DATASET EXTRACT Start Marker
(** C25. A priority thread whose last socket is closed touches freed memory: the
    iteration that finds the closed socket removes it, and in the next one
    [ListFirst] does not reset the iterator of the empty list, so that [ListNext]
    reads the node that was freed. *)
Theorem fill_prio_waitv_use_after_free `{LW : Lwip} (st : stack) (t : prio_thread)
    (l : prio_level) (id : pifus_socket_identifier) :
  stack_wf st -> ids_ok st -> thread_sockets t [id] -> socket_ptr st id = None ->
  exists t', fill_prio_waitv st t l = Ret (st, t', 0) /\ thread_sockets t' [] /\
    fill_prio_waitv st t' l = Undefined.
Proof.
  intros Hwf Hids Ht Hclosed.
  destruct (fill_prio_waitv_nonempty st t l [id] Hwf Hids Ht) as
    (st' & t' & Heq & Hmv & _ & Ht' & Hround & _); [apply NoDup_singleton|done|done|].
  unfold open_sockets in Heq, Hmv. simpl in Heq, Hmv, Ht'. rewrite Hclosed in Heq, Hmv, Ht'.
  inversion Hmv; subst. exists t'. split; [exact Heq|]. split; [exact Ht'|].
  destruct Ht' as (lst & Hlw & Hs). injection Hs as Hn Hfc.
  destruct lst; [|done]. unfold fill_prio_waitv, ListFirst. rewrite (lw_head _ _ Hlw).
  cbn [head fmap list_fmap mbind outcome_bind list_fuel fill_waitv_loop].
  replace (pt_list (pt_set_list t' (pt_list t'))) with (pt_list t') by done.
  by rewrite (list_next_empty _ Hlw Hround).
Qed.

Lemma fill_prio_waitv_use_after_free_witness :
  exists t t', thread_sockets t [example_id] /\
    fill_prio_waitv example_stack t LowQueue = Ret (example_stack, t', 0) /\
    fill_prio_waitv example_stack t' LowQueue = Undefined.
Proof.
  destruct (add_sockets_loop_spec example_malloc 5 example_thread example_new [])
    as (t & q' & _ & Ht & _).
  - exact example_malloc_fresh.
  - vm_compute. repeat split; discriminate.
  - apply list_init_repr.
  - vm_compute. lia.
  - vm_compute. reflexivity.
  - change (thread_sockets t [example_id]) in Ht. exists t.
    destruct (fill_prio_waitv_use_after_free example_stack t LowQueue example_id) as (t' & H1 & _ & H2).
    + exact example_stack_wf.
    + intros id p Hp. discriminate Hp.
    + exact Ht.
    + reflexivity.
    + exists t'. split; [exact Ht|]. split; [exact H1|exact H2].
Defined.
DATASET EXTRACT End Marker
Starting with the first line above and ending with the line that holds "[ListFirst] does not", restate each line word for word and add nothing else.

-- SOLVED PROBLEM --
(** C25. A priority thread whose last socket is closed touches freed memory: the
    iteration that finds the closed socket removes it, and in the next one
    [ListFirst] does not reset the iterator of the empty list, so that [ListNext]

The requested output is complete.